Saturday, October 29, 2005

Dreadlit

A friend has pointed me to this article by Moira Redmond on "dreadlit". It makes many of the points I've been making, but I have one serious quibble:

"How to account for the neo-gothic shift of so much children's literature? The most obvious explanation is that the world is simply a grimmer place now than it was when Harriet [the spy] was published."

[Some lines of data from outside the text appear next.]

Lemma skipBlank_id c l : isJSONSpace c = false → skipBlank (c :: l) = c :: l.
Proof. intros Hc. unfold skipBlank. cbn [spaces]. by rewrite Hc. Qed.

Lemma readString_marshal s rest : ValidString s = true → ∃ body, Marshal s = quote :: body ∧ readString (body ++ rest) = Some (s, rest).
Proof.
  intros Hs. pose proof (unmarshal_marshal s Hs) as Hu. destruct (Marshal_string s Hs) as (b & Hb & E). rewrite E in *.
  exists (b ++ [quote]). split; [done|]. unfold readString. rewrite <- app_assoc. cbn [app]. rewrite (stringBody_chars b rest Hb). cbn [mbind option_bind].
  replace (b ++ quote :: rest) with ((b ++ [quote]) ++ rest) by (by rewrite <- app_assoc).
  replace (S (length b)) with (length (b ++ [quote])) by (rewrite length_app; cbn; lia).
  by rewrite take_app_length, Hu, drop_app_length.
Qed.

Lemma parsed_string d s : ValidString s = true → parsed d (Marshal s) (JString s).
Proof.
  intros Hs rest _. destruct (readString_marshal s rest Hs) as (body & -> & Hr). cbn [app].
  destruct d; unfold readValue; rewrite skipBlank_id by done; change (quote =? quote) with true; cbv iota; by rewrite Hr.
Qed.

Lemma scalar_head c : scalar_byte c = true → isJSONSpace c = false ∧ (c =? quote) = false ∧ (c =? lbrace) = false ∧ (c =? lbracket) = false.
Proof.
  unfold scalar_byte, neutral, isDelimiter. rewrite !andb_true_iff, !negb_true_iff, !orb_false_iff. tauto.
Qed.
(** X6.  In the engine the constructor returns, every name that is a key
    of one of the three dictionaries of supported data is the identifier
    of an attribute of the engine: ['self.' + name] is the container whose
    [name] is that string, and the dictionary holds its description.  A
    name of [supported_in_varying] or [supported_out] is a container that
    [run] fills by trial and that starts as the empty dict. *)
Theorem supported_names_are_attributes (fs : list (value array))
    (imu_ : imu_cfg array) (waypoints : array) (mode env : pyarg array)
    (alg : option (algorithm array world)) (s : Sim) (n d : string) :
  Sim_init fs imu_ waypoints mode env alg = inr s ->
  supported_in_constant s !! KStr n = Some d
  \/ supported_in_varying s !! KStr n = Some d
  \/ supported_out s !! KStr n = Some d ->
  exists a,
    Attr.of_ident n = Some a
    /\ (forall m : machine, getattr n m = (inr a, m))
    /\ name (attr s a) = n
    /\ description (attr s a) = d
    /\ (supported_in_constant s !! KStr n = None ->
        a ∈ per_trial /\ data (attr s a) = PDict ∅).
Proof.
  intros Hinit Hkey.
  destruct (Sim_init_inr _ _ _ _ _ _ _ Hinit)
    as (fs0 & _ & _ & _ & _ & Hattr & Hsic & Hsiv & Hso & _).
  destruct (init_registry_data fs0 imu_) as (Dc & Dv & Do).
  rewrite Dc in Hsic. rewrite Dv in Hsiv. rewrite Do in Hso.
  rewrite Hsic, Hsiv, Hso in Hkey. rewrite Hsic, Hattr.
  assert (Hcase :
    (n ∈ ["fs"; "ref_frame"; "ref_pos"; "ref_vel"; "ref_att"; "ref_gyro";
          "ref_accel"; "ref_gps"; "ref_mag"]
     /\ init_supported_in_constant new_attr imu_ !! KStr n = Some d)
    \/ (n ∈ ["gyro"; "accel"; "gps"; "mag"]
        /\ init_supported_in_varying new_attr imu_ !! KStr n = Some d)
    \/ (n ∈ out_names /\ init_supported_out (array := array) new_attr !! KStr n = Some d)).
  { destruct Hkey as [Hc | [Hv | Ho]].
    - left. split; [| exact Hc].
      destruct (supported_in_constant_keys imu_ (KStr n)) as [Hobj | (n' & Heq & Hn')];
        [eauto | discriminate |]. injection Heq as <-. exact Hn'.
    - right. left. split; [| exact Hv].
      destruct (supported_in_varying_keys imu_ (KStr n)) as (n' & Heq & Hn'); [eauto |].
      injection Heq as <-. exact Hn'.
    - right. right. split; [| exact Ho].
      destruct (supported_out_keys (KStr n)) as (n' & Heq & Hn'); [eauto |].
      injection Heq as <-. exact Hn'. }
  clear Hkey.
  destruct Hcase as [[Hn Hd] | [[Hn Hd] | [Hn Hd]]].
  - repeat (apply elem_of_cons in Hn as [-> | Hn]); [.. | inversion Hn];
      (eexists; split; [reflexivity |]; split; [reflexivity |]; split; [reflexivity |];
       split; [| rewrite Hd; discriminate]);
      revert Hd; unfold init_supported_in_constant;
      destruct (imu_gps imu_), (imu_magnetometer imu_); vm_compute; congruence.
  - repeat (apply elem_of_cons in Hn as [-> | Hn]); [.. | inversion Hn];
      (eexists; split; [reflexivity |]; split; [reflexivity |]; split; [reflexivity |];
       split; [| intros _; split; [unfold per_trial; set_solver | reflexivity]]);
      revert Hd; unfold init_supported_in_varying;
      destruct (imu_gps imu_), (imu_magnetometer imu_); vm_compute; congruence.
  - unfold out_names in Hn.
    repeat (apply elem_of_cons in Hn as [-> | Hn]); [.. | inversion Hn];
      (eexists; split; [reflexivity |]; split; [reflexivity |]; split; [reflexivity |];
       split; [| intros _; split; [unfold per_trial; set_solver | reflexivity]]);
      revert Hd; vm_compute; congruence.
Qed.

(** ** What [run] writes *)

#[local] Abbreviation same_props := (@same_props array world).
#[local] Abbreviation same_engine := (@same_engine array world).
#[local] Abbreviation same_results := (@same_results array world).
#[local] Abbreviation same_data := (@same_data array world).
#[local] Abbreviation same_but_results := (@same_but_results array world).
#[local] Abbreviation dicts_stay := (@dicts_stay array world).
#[local] Abbreviation holds_val := (@holds_val array world).

#[local] Instance same_props_frame : Frame same_props.
Proof.
  unfold same_props. split; intros; simpl; congruence.
Qed.

#[local] Instance same_engine_frame : Frame same_engine.
Proof.
  unfold same_engine. split; intros; simpl; congruence.
Qed.

#[local] Instance same_results_frame : Frame same_results.
Proof.
  unfold same_results. split; intros; simpl; intuition congruence.
Qed.

#[local] Instance same_data_frame (a : Attr.t) : Frame (same_data a).
Proof.
  unfold same_data. split; intros; simpl; congruence.
Qed.

#[local] Instance same_but_results_frame : Frame same_but_results.
Proof.
  unfold same_but_results. split; intros; simpl; intuition congruence.
Qed.

#[local] Instance dicts_stay_frame : Frame dicts_stay.
Proof.
  unfold dicts_stay. split; intros; simpl; auto.
Qed.

#[local] Instance holds_val_frame (a : Attr.t) (x : value array) :
  Frame (holds_val a x).
Proof.
  unfold holds_val. split; intros; simpl; auto.
Qed.

Lemma data_attr_set_data (f : Attr.t -> Sim_data array) (a b : Attr.t)
    (p : payload array) :
  data (attr_set_data a p f b) = if decide (b = a) then p else data (f b).
Proof.
  unfold attr_set_data. destruct (decide (b = a)); reflexivity.
Qed.

Lemma props_attr_set_data (f : Attr.t -> Sim_data array) (a b : Attr.t)
    (p : payload array) :
  props (attr_set_data a p f b) = props (f b).
Proof.
  unfold attr_set_data. destruct (decide (b = a)); reflexivity.
Qed.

Really? In 1964 poverty was endemic, children left school anything between the ages of 15 and 17, it was ok to hit your kid, wife battering was considered a family affair, child sexual abuse was considered the child's fault, and a young middle class woman couldn't earn enough to support herself independently and if she was raped it was because she was out of bounds and therefore brought it upon herself.

Gosh. The past was *so* much safer wasn't it?

Friday, October 28, 2005

Pink Polka Dotted Jumping Frogs! Nnedi Okorafor-Mbachu, Zahrah the Windseeker (Boston: Houghton Mifflin, 2005).

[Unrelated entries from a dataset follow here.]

(** C1 (as amended). A route handler that returns a plain object, such as
    [{ status: 201, body: 'ok' }], and has not settled the request itself,
    makes the handler of the request reject it with the [TypeError]
    "<specifier> did not return a response."  It is [_send] that
    normalizes a plain object: handed the object [o] as the outcome (one
    passed to [context.resolve]), it does what it does for the response
    [new Response(body, { status, statusText, headers })] built from the
    properties of [o], when the constructor accepts them.  The status of
    that response is the [status] of [o] (200 when absent) as the
    constructor reads it, an unsigned 16-bit value: the status itself when
    it lies in 200..599, and for instance 201 for 65737; its body, for a
    string [body], is that string. *)
Theorem returned_object_rejected_sent_object_normalized
    (E : HTTPError_module) (f : handler) (specifier : string) (request : Request)
    (context : Context) (st : request_state) (o : ResponseLike) (r : Response)
    (m : ServerResponse) (pps : list postprocessor) (request' : option Request)
    (st' : request_state) (during : list event) :
  snd (h_call f request context) = Normal (VObject o) ->
  first_call (fst (h_call f request context)) = None ->
  settled st = false ->
  promise st = Pending ->
  Response_of o = Normal r ->
  promise (fst (call_handler f specifier request context st))
    = Rejected (TypeError (specifier ++ " did not return a response."))
  /\ _send E (VObject o) m pps context request' st' during
       = _send E (VResponse r) m pps context request' st' during
  /\ status r = ToUint16 (match o_status o with Some c => c | None => 200 end)
  /\ 200 <= status r <= 599
  /\ (200 <= match o_status o with Some c => c | None => 200 end <= 599 ->
      status r = match o_status o with Some c => c | None => 200 end)
  /\ (forall s, o_body o = Some (BodyString s) ->
        option_map read_all (body r) = Some (if String.eqb s "" then [] else [s])).
Proof.
  intros Hret Hcalls S P R.
  assert (St : status r = ToUint16 (match o_status o with Some c => c | None => 200 end)
               /\ 200 <= status r <= 599).
  { unfold Response_of in R. apply (Response_new_status _ _ _ _ _ R). }
  split; [|split; [|split; [|split; [|split]]]].
  - unfold call_handler. destruct (h_call f request context) as [effects result].
    simpl in *. subst result. simpl.
    destruct (run_events_first_call effects st S P) as [P1 S1].
    rewrite Hcalls in P1, S1.
    apply reject_unsettled; assumption.
  - unfold _send. destruct (signal_state st' (ctx_signal context)); [reflexivity|].
    simpl. unfold send_object. simpl. rewrite R. reflexivity.
  - apply St.
  - apply St.
  - intro Range. destruct St as [St _]. rewrite St. unfold ToUint16.
    apply Z.mod_small. lia.
  - intros s B. unfold Response_of in R. rewrite B in R.
    apply (Response_new_string_body _ _ _ _ _ R).
Qed.

(** The object [{ status: 201, body: 'ok' }]: returned by a handler it is
    rejected; handed to [_send] it is sent as the response with status 201
    and body "ok". *)
Lemma returned_object_rejected_sent_object_normalized_witness :
  promise (fst (call_handler object_handler "/routes/page.js" get_page plain_context
                  (initial_state None)))
    = Rejected (TypeError "/routes/page.js did not return a response.")
  /\ _send demo_errors (VObject created_object) fresh_message [] plain_context
       (Some get_page) (initial_state None) []
     = _send demo_errors (VResponse created_response) fresh_message [] plain_context
         (Some get_page) (initial_state None) []
  /\ status created_response
     = ToUint16 (match o_status created_object with Some c => c | None => 200 end)
  /\ 200 <= status created_response <= 599
  /\ (200 <= match o_status created_object with Some c => c | None => 200 end <= 599 ->
      status created_response
        = match o_status created_object with Some c => c | None => 200 end)
  /\ (forall s, o_body created_object = Some (BodyString s) ->
        option_map read_all (body created_response)
          = Some (if String.eqb s "" then [] else [s])).
Proof.
  apply (returned_object_rejected_sent_object_normalized demo_errors object_handler
           "/routes/page.js" get_page plain_context (initial_state None)
           created_object created_response fresh_message [] (Some get_page)
           (initial_state None) []); reflexivity.
Defined.

(** What [_send] writes for the object: the status line 201, the chunk
    "ok", and the end of the message. *)
Example sent_object_on_the_wire :
  let r := _send demo_errors (VObject created_object) fresh_message [] plain_context
             (Some get_page) (initial_state None) [] in
  thrown r = None
  /\ head_calls (message r) = [(201, Some "")]
  /\ write_calls (message r) = [Chunk "ok"]
  /\ end_calls (message r) = 1%nat.
Proof. cbv zeta. repeat split; reflexivity. Qed.

(** The constructor reads the status as an unsigned 16-bit value and
    checks what it is given: the object [{ status: 65737, body: 'ok' }] is
    sent as the response with status 201, a status of 99 is a [RangeError],
    and a header name with a space or a status text with a line feed is a
    [TypeError], thrown by [_send] before anything is written. *)
Example object_as_the_constructor_reads_it :
  Response_of {| o_headers := None; o_body := Some (BodyString "ok");
                 o_status := Some 65737; o_statusText := None |}
    = Normal created_response
  /\ Response_of {| o_headers := None; o_body := None;
                    o_status := Some 99; o_statusText := None |}
     = Throw (RangeError "The status provided is outside the range [200, 599].")
  /\ Response_of {| o_headers := Some (HeaderRecord [("x y", "1")]); o_body := None;
                    o_status := None; o_statusText := None |}
     = Throw (TypeError "x y is an invalid header name.")
  /\ thrown (_send demo_errors
               (VObject {| o_headers := None; o_body := None; o_status := None;
                           o_statusText := Some (String (ascii_of_nat 10) "") |})
               fresh_message [] plain_context (Some get_page) (initial_state None) [])
     = Some (TypeError "Invalid statusText")
  /\ message (_send demo_errors
                (VObject {| o_headers := None; o_body := None; o_status := None;
                            o_statusText := Some (String (ascii_of_nat 10) "") |})
                fresh_message [] plain_context (Some get_page) (initial_state None) [])
     = fresh_message.
Proof. repeat split; reflexivity. Qed.

(** C1 as stated fails: the route handler of this request returns
    [{ status: 201, body: 'ok' }], and the request is rejected with a
    [TypeError] instead of being settled with a response. *)
Lemma returned_object_is_rejected :
  let cfg := serve_with [] [("/page", ModuleFunction object_handler)] [] false in
  snd (settle_request demo cfg quiet get_page)
    = [CalledHandler "() => ({ status: 201, body: 'ok' })"]
  /\ promise (fst (settle_request demo cfg quiet get_page))
       = Rejected (TypeError
           "() => ({ status: 201, body: 'ok' }) did not return a response.")
  /\ promise (fst (settle_request demo cfg quiet get_page))
       <> Fulfilled (VResponse created_response).
Proof.
  cbv zeta. repeat split; try reflexivity. discriminate.
Qed.

(** ** The response sender *)

Lemma fold_setHeader_frame {A} (f : ServerResponse -> A -> ServerResponse) (l : list A) :
  (forall m a, headersSent (f m a) = headersSent m /\ writable (f m a) = writable m
               /\ head_calls (f m a) = head_calls m /\ write_calls (f m a) = write_calls m
               /\ end_calls (f m a) = end_calls m) ->
  forall m, headersSent (fold_left f l m) = headersSent m
            /\ writable (fold_left f l m) = writable m
            /\ head_calls (fold_left f l m) = head_calls m
            /\ write_calls (fold_left f l m) = write_calls m
            /\ end_calls (fold_left f l m) = end_calls m.
Proof.
  intro H. induction l as [|a l IH]; simpl; intro m; [tauto|].
  destruct (IH (f m a)) as (A1 & A2 & A3 & A4 & A5).
  destruct (H m a) as (B1 & B2 & B3 & B4 & B5).
  rewrite A1, A2, A3, A4, A5. tauto.
Qed.

(** Writing the head adds one status line, the response's own or 500 for
    status 0, and leaves the body log alone. *)
Lemma write_head_unsent resp m :
  headersSent m = false ->
  headersSent (write_head resp m) = true
  /\ writable (write_head resp m) = writable m
  /\ head_calls (write_head resp m)
       = head_calls m ++ [(if status resp =? 0 then 500 else status resp,
                           Some (statusText resp))]
  /\ write_calls (write_head resp m) = write_calls m
  /\ end_calls (write_head resp m) = end_calls m.
Proof.
  intro H. unfold write_head. rewrite H. simpl.
  set (f1 := fun acc (kv : string * string) =>
               if negb (String.eqb (fst kv) "set-cookie")
               then setHeader (fst kv) (snd kv) acc else acc).
  set (f2 := fun acc cookie => appendHeader "Set-Cookie" cookie acc).
  assert (F1 : forall m a, headersSent (f1 m a) = headersSent m
                           /\ writable (f1 m a) = writable m
                           /\ head_calls (f1 m a) = head_calls m
                           /\ write_calls (f1 m a) = write_calls m
                           /\ end_calls (f1 m a) = end_calls m).
  { intros m0 a. unfold f1. destruct (negb _); simpl; tauto. }
  assert (F2 : forall m (a : string), headersSent (f2 m a) = headersSent m
                           /\ writable (f2 m a) = writable m
                           /\ head_calls (f2 m a) = head_calls m
                           /\ write_calls (f2 m a) = write_calls m
                           /\ end_calls (f2 m a) = end_calls m).
  { intros m0 a. unfold f2. simpl. tauto. }
  destruct (fold_setHeader_frame f2 (Headers_getSetCookie (headers resp)) F2
              (fold_left f1 (headers resp) m)) as (A1 & A2 & A3 & A4 & A5).
  destruct (fold_setHeader_frame f1 (headers resp) F1 m) as (B1 & B2 & B3 & B4 & B5).
  rewrite A2, A3, A4, A5, B2, B3, B4, B5. tauto.
Qed.

Lemma write_head_sent resp m : headersSent m = true -> write_head resp m = m.
Proof. intro H. unfold write_head. rewrite H. reflexivity. Qed.

(** Once the head is out, neither the abort reply nor the body adds a
    status line. *)
Lemma abort_reply_sent reason m :
  headersSent m = true -> head_calls (abort_reply reason m) = head_calls m.
Proof.
  intro H. unfold abort_reply. rewrite H. simpl. destruct (writable m); reflexivity.
Qed.

Lemma fold_write_head_calls (chunks : list string) : forall m,
  head_calls (fold_left (fun acc c => write (Chunk c) acc) chunks m) = head_calls m.
Proof. induction chunks as [|c chunks IH]; simpl; intro m; [reflexivity|]. now rewrite IH. Qed.

Lemma stream_out_head_calls b m : head_calls (fst (stream_out b m)) = head_calls m.
Proof.
  unfold stream_out. destruct b as [s|]; [|reflexivity].
  destruct (writable m && negb (locked s)); [|reflexivity].
  simpl. apply fold_write_head_calls.
Qed.

(** C5 (as amended). When the signal of the context, which is the signal
    of the request's own controller (line 235), is already aborted as
    [_send] starts and no headers have been sent, [_send] sets
    [Content-Type: application/json], writes the status 408 with one call
    of [writeHead], writes the JSON of an [HTTPError] of status 408 that
    carries the abort reason (its message and, as the cause, the reason
    itself or [new Error(reason)]) when the message is still writable, and
    ends the message; it calls no postprocessor and throws nothing. *)
Theorem aborted_request_gets_408 (E : HTTPError_module) (resp : jsval)
    (m : ServerResponse) (pps : list postprocessor) (pattern : option URLPattern)
    (request : Request) (request' : option Request) (st : request_state)
    (during : list event) (reason : jsval) :
  controller_signal st = Some reason ->
  headersSent m = false ->
  let r := _send E resp m pps (context_of pattern request) request' st during in
  let cause := if instanceof_Error reason then reason else Error_new reason in
  thrown r = None
  /\ postprocessor_calls r = []
  /\ header_calls (message r) = header_calls m ++ [("Content-Type", "application/json")]
  /\ head_calls (message r) = head_calls m ++ [(408, None)]
  /\ write_calls (message r)
       = write_calls m ++ (if writable m
                           then [ErrorJSON (VHTTPError (message_of cause) 408 cause)]
                           else [])
  /\ end_calls (message r) = S (end_calls m).
Proof.
  intros A H. unfold _send. simpl. rewrite A. simpl.
  unfold abort_reply. rewrite H. simpl.
  destruct (writable m); simpl; repeat split; try reflexivity.
  now rewrite app_nil_r.
Qed.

Zahrah the Windseeker is probably aimed at 12-13 yr olds. It's a bit chicklet-lit for my tastes (lots of stuff about looks and mirrors, a diary format, and written in the first person almost as a "problem" book) but it is very interesting.

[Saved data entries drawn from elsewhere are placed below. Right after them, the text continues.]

(** * tensorrec loss graphs

    A shallow embedding of [tensorrec/loss_graphs.py]: the five loss
    classes ([RMSELossGraph], [RMSEDenseLossGraph], [SeparationLossGraph],
    [WMRBLossGraph], [WMRBAlignmentLossGraph]) and the TensorFlow operations
    they are built from.

    Arithmetic is idealised: a float32 scalar is an exact real number or
    one of the IEEE special values (the two infinities and NaN).  Rounding
    and signed zeros are not modelled.  An operation that raises in
    TensorFlow (incompatible shapes, an index outside a tensor) returns
    [None]. *)

From Stdlib Require Import Reals Lra Lia List Bool Arith.
From Stdlib Require String.
Import ListNotations.
Open Scope R_scope.

(** ** Failure of a TensorFlow operation *)

Definition bind {A B : Type} (c : option A) (k : A -> option B) : option B :=
  match c with
  | Some a => k a
  | None => None
  end.

Notation "x <- c ;; k" := (bind c (fun x => k))
  (at level 61, c at next level, right associativity).

(** ** Scalars *)

Module TF.

Inductive tfloat : Type :=
| Fin (r : R)
| PInf
| NInf
| NaN.

(** Sign of a real, as the special-value rules of multiplication and
    division need it. *)
Inductive sign := Neg | Zero | Pos.

Definition Rsign (x : R) : sign :=
  match total_order_T x 0 with
  | inleft (left _) => Neg
  | inleft (right _) => Zero
  | inright _ => Pos
  end.

Definition f_neg (a : tfloat) : tfloat :=
  match a with
  | Fin x => Fin (- x)
  | PInf => NInf
  | NInf => PInf
  | NaN => NaN
  end.

Definition f_add (a b : tfloat) : tfloat :=
  match a, b with
  | NaN, _ | _, NaN => NaN
  | Fin x, Fin y => Fin (x + y)
  | PInf, NInf | NInf, PInf => NaN
  | PInf, _ | _, PInf => PInf
  | NInf, _ | _, NInf => NInf
  end.

Definition f_sub (a b : tfloat) : tfloat := f_add a (f_neg b).

(** An infinity scaled by a sign. *)
Definition signed_inf (s : sign) (positive : bool) : tfloat :=
  match s with
  | Zero => NaN
  | Pos => if positive then PInf else NInf
  | Neg => if positive then NInf else PInf
  end.

Definition f_mul (a b : tfloat) : tfloat :=
  match a, b with
  | NaN, _ | _, NaN => NaN
  | Fin x, Fin y => Fin (x * y)
  | Fin x, PInf | PInf, Fin x => signed_inf (Rsign x) true
  | Fin x, NInf | NInf, Fin x => signed_inf (Rsign x) false
  | PInf, PInf | NInf, NInf => PInf
  | PInf, NInf | NInf, PInf => NInf
  end.

(** [x / 0] is an infinity of the sign of [x], and [0 / 0] is NaN. *)
Definition f_div (a b : tfloat) : tfloat :=
  match a, b with
  | NaN, _ | _, NaN => NaN
  | Fin x, Fin y =>
      match Rsign y with
      | Zero => signed_inf (Rsign x) true
      | _ => Fin (x / y)
      end
  | Fin _, _ => Fin 0
  | PInf, Fin y => match Rsign y with Neg => NInf | _ => PInf end
  | NInf, Fin y => match Rsign y with Neg => PInf | _ => NInf end
  | _, _ => NaN
  end.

Zahrah has dadalocks, heavily dreaded hair in which green vines grow. The rest of her people, whether they come from the North, the South or the West, grow Afros. Zahrah is teased and a little bit isolated, but she has one friend, Dari, a boy fascinated by the Greeny Forbidden Jungle which lies beyond the town. He has been reading an electronic book all about the Jungle, and written by a group of explorers, many of whom died getting the information, but the book is largely ignored by a society that prefers to believe the jungle barely exists.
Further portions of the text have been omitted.